Probably an artist or graphic designer. The visual can be powerful beyond simple printed words at times.

What do you know now that you wished you knew when you were in college?

There was never much, if any, alcohol in my family. Drugs were a non-issue. I felt unprepared to understand the severity of alcoholism and drug use in the United States.  Having grown up in a country where everyone had health insurance, paid vacation, and access to high quality public goods, it took me a long time to understand the precariousness of life for many in the United States.

What is your biggest student pet peeve?

I don’t have a student pet peeve — just have high standards for meaningful presence and participation. I like to see well-prepared students who are leaning in and giving class their full attention.  My pet peeve used to be phones in class, but the pandemic has shifted my concerns.

What was the last streaming show that you binge-watched or the last good book that you read?

Because I am a mother, I am fully up to date on The Mandalorian and have a great love for the Yoda child.

My recently read novels include: Chimamanda Ngozi Adichie, Americanah and Half of a Yellow Sun; Akwaeke Emezi, Freshwater; Tony Morrison, The Bluest Eye; and Barbara Kingsolver, Unsheltered. The most striking of these is Emezi’s Freshwater, with its intimate and dangerous dissolution of the subject and narrative order as well. I started reading that book as one person, an old self, and came out another: less innocent, more honest, better equipped to live with my own complexity, and more seriously concerned about the internal and external dangers that women still face in their lives.

What is something interesting about you that most people don’t know?

In the mid-90s, after the end of the former Soviet Union and during transition, I taught political science in English, German, and also a bit in Russian at the University of Latvia in Riga.

What’s your spirit animal and why?

Ha! Personally, I am much too focused on the experience of embodiment to have a spirit animal. As a feminist political theorist, I think about binaries of all kinds as important points for study and possibly also contestation. The human-animal binary is one of those assumptions worth taking a closer look at for the sake of a broader and deeper conception of ethics and sustainability. 

If you could collaborate with one artist, dead or alive, who would it be? Why?

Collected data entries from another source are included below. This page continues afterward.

Definition connectDestroyed c : res (TcpConnection S) :=
  c ← (if decide (state_ c = kConnected)
       then connectionCallback (disableAll (setState kDisconnected c)) else Ok c);
  Channel_remove c.

Definition handleClose c : res (TcpConnection S) :=
  assert_ (open_state c) ;;
  let c := disableAll (setState kDisconnected c) in
  c ← connectionCallback c;
  Ok (removeConnection c).

Definition forceCloseInLoop c : res (TcpConnection S) :=
  if open_state c then handleClose c else Ok c.

Definition handleError c : TcpConnection S := c.

Definition messageCallback c : res (TcpConnection S) :=
  let c := note Message c in
  '(x, inb, l) ← onMessage_ u (context_ c) (inputBuffer_ c);
  acts l (set_context x (set_input inb c)).

Definition handleRead (sys_readv : list nat → readv_result) c : res (TcpConnection S) :=
  '(n, _, inb) ← readFd sys_readv (inputBuffer_ c);
  let c := set_input inb c in
  if 0 <? n then messageCallback c
  else if n =? 0 then handleClose c
  else Ok (handleError c).

Definition handleWrite c : res (TcpConnection S) :=
  if isWriting (channel_ c) then
    d ← mem_read (outputBuffer_ c) (peek (outputBuffer_ c)) (readableBytes (outputBuffer_ c));
    match sockets_write d c with
    | (inr n, c) =>
        if (0 <? n)%nat then
          out ← retrieve (outputBuffer_ c) n;
          let c := set_output out c in
          if (readableBytes out =? 0)%nat then
            let c := disableWriting c in
            let c := if writeCompleteCallback_ c then queueInLoop WriteComplete c else c in
            Ok (if decide (state_ c = kDisconnecting) then shutdownInLoop c else c)
          else Ok c
        else Ok c
    | (inl _, c) => Ok c
    end
  else Ok c.

(** [Channel::handleEventWithGuard] with the connection's four callbacks. *)
Definition handleEvent (revents : Z) (sys_readv : list nat → readv_result) c :
    res (TcpConnection S) :=
  let has := has revents in
  let c := set_channel (set_eventHandling true (channel_ c)) c in
  c ← (if has POLLHUP && negb (has POLLIN) then handleClose c else Ok c);
  let c := if has (Z.lor POLLERR POLLNVAL) then handleError c else c in
  c ← (if has (Z.lor POLLIN (Z.lor POLLPRI POLLRDHUP)) then handleRead sys_readv c else Ok c);
  c ← (if has POLLOUT then handleWrite c else Ok c);
  Ok (set_channel (set_eventHandling false (channel_ c)) c).

(** *** The loop's pending functors *)

Definition run_functor (f : functor) c : res (TcpConnection S) :=
  match f with
  | WriteComplete =>
      let '(x, l) := onWriteComplete u (context_ c) in acts l (set_context x (note Completed c))
  | HighWaterMark n =>
      let '(x, l) := onHighWaterMark u (context_ c) n in acts l (set_context x (note (AboveMark n) c))
  | ForceCloseInLoop => forceCloseInLoop c
  | ConnectDestroyed => connectDestroyed c
  end.

Fixpoint run_functors (fs : list functor) c : res (TcpConnection S) :=
  match fs with
  | [] => Ok c
  | f :: fs => c ← run_functor f c; run_functors fs c
  end.

(** [EventLoop::doPendingFunctors]: the functors queued so far; those they queue wait
    for the next round. *)
Definition doPendingFunctors c : res (TcpConnection S) :=
  let fs := pendingFunctors_ (env c) in
  let e := env c in
  run_functors fs (set_env (mkEnv [] (delayed e) (polled e) (writes e) (sent e) (writeShut e) (log e)) c).

(** A [forceCloseWithDelay] timer expires. *)
Definition timer_expired c : TcpConnection S :=
  let e := env c in
  forceClose (set_env (mkEnv (pendingFunctors_ e) (delayed e - 1) (polled e) (writes e) (sent e)
                         (writeShut e) (log e)) c).
End callbacks.

Definition TcpConnection_ctor (mark : Z) (wc hw : bool) (x : S) (ws : list write_outcome) :
    res (TcpConnection S) :=
  i ← Buffer_ctor kInitialSize;
  o ← Buffer_ctor kInitialSize;
  Ok (mkConn kConnecting true Channel_ctor mark wc hw i o x (mkEnv [] 0 None ws [] false [])).
End connection.

Arguments User : clear implicits.
(* ===== verification/PollerSpec.v ===== *)
(** What a poller promises, and that both pollers keep the promise: the descriptors
    watched are those of the registered channels, each for the events its channel asked
    for last.  The specification is the class [PollerLaws]; the theorem about runs is
    proved from it once and holds of both pollers.  [PollPoller] needs callers whose
    first request on a channel is for some events and that never ask again for events on a
    channel that asked for none; what happens otherwise is proved at the end. *)

From Stdlib Require Import ZArith Lia Bool.
From Stdlib.Strings Require Import Byte.
From stdpp Require Import base numbers list gmap option fin_sets fin_map_dom.
From S2P Require Import Prelude Poller.
Local Open Scope Z_scope.

(** ** Specification *)

(** What a channel asks of the loop: watch it for these events ([enableReading] and the
    like set [events_] and call [updateChannel]), forget it ([remove]). *)
Inductive request := Watch (p : ptr) (ev : Z) | Forget (p : ptr).

(** The registered channels with their events, and the channels removed. *)
Record registry := mkReg { regs : gmap ptr Z; gone : gset ptr }.

Definition reg0 : registry := mkReg ∅ ∅.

I am a great fan of the work of Moravian College art professor Angela Fraleigh. Her paintings draw me in. In her work, she gets at what I mentioned above about the experience and embodiment. Having an artist of the stature of Professor Fraleigh at Moravian is very important to me. I had the pleasure of working with her on the Honors project of Jillian McLuhan last year and am always compelled by the conceptual and political dimensions of her approach to art.